## Exercise
Everything from the line containing "object instead of" through the last line of the data below must be copied exactly, with no other lines included.

========

(** * Nether portal solver: link predicate, cost, neighbour generation,
      two-stage annealer and problem parser.

    Shallow embedding of [js/utils.js], [js/parser.js] and [js/solver.js].

    Conventions of the embedding.
    - A JS number that holds a block coordinate is an integer ([Z]); a JS
      number that may be fractional (probe points, entity width, weights,
      costs, temperatures, random draws) is an exact rational ([Q]).
      Rounding of IEEE doubles is not modelled.
    - A JS object used as a dictionary is an association list in key
      insertion order, which is the order [for ... in] and [Object.keys]
      visit it (names that read as array indices, which JS visits first,
      are not considered).
    - Reading a dictionary sees its own keys only: the members every JS
      object inherits from [Object.prototype] are not modelled, and a
      statement that depends on a name being absent says so for names other
      than these ([inheritedNames]).
    - Reading a property of [undefined] throws a [TypeError]; such a throw is
      the result [None].
    - Assigning under the key [__proto__], which sets the prototype of a JS
      object instead of storing a key, is not modelled.
    - The boxes of a problem given to the solver have integer corners; the
      parser keeps what [Number] reads, which may be fractional, and such
      problems are outside the statements about the solver.
    - The iteration counts of the two stages floor the exact product, not
      its double.
    - A text is a sequence of one-byte characters, read as ASCII.
    - [Math.random] is a tape of draws read through a cursor; the tape and
      [Math.exp] are the two fields of the runtime the solver is run in.
    - The callbacks ([statusCallback], [progressCallback]) and the yields to
      the browser only observe the run and are left out. *)

From Stdlib Require Import ZArith QArith Qround Qminmax List String Ascii Bool Lia Lqa.
From Stdlib Require Import DecimalString.
Import ListNotations.
Open Scope Z_scope.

========

## Answer to the problem
      object instead of storing a key, is not modelled.
    - The boxes of a problem given to the solver have integer corners; the
      parser keeps what [Number] reads, which may be fractional, and such
      problems are outside the statements about the solver.
    - The iteration counts of the two stages floor the exact product, not
      its double.
    - A text is a sequence of one-byte characters, read as ASCII.
    - [Math.random] is a tape of draws read through a cursor; the tape and
      [Math.exp] are the two fields of the runtime the solver is run in.
    - The callbacks ([statusCallback], [progressCallback]) and the yields to
      the browser only observe the run and are left out. *)

From Stdlib Require Import ZArith QArith Qround Qminmax List String Ascii Bool Lia Lqa.
From Stdlib Require Import DecimalString.
Import ListNotations.
Open Scope Z_scope.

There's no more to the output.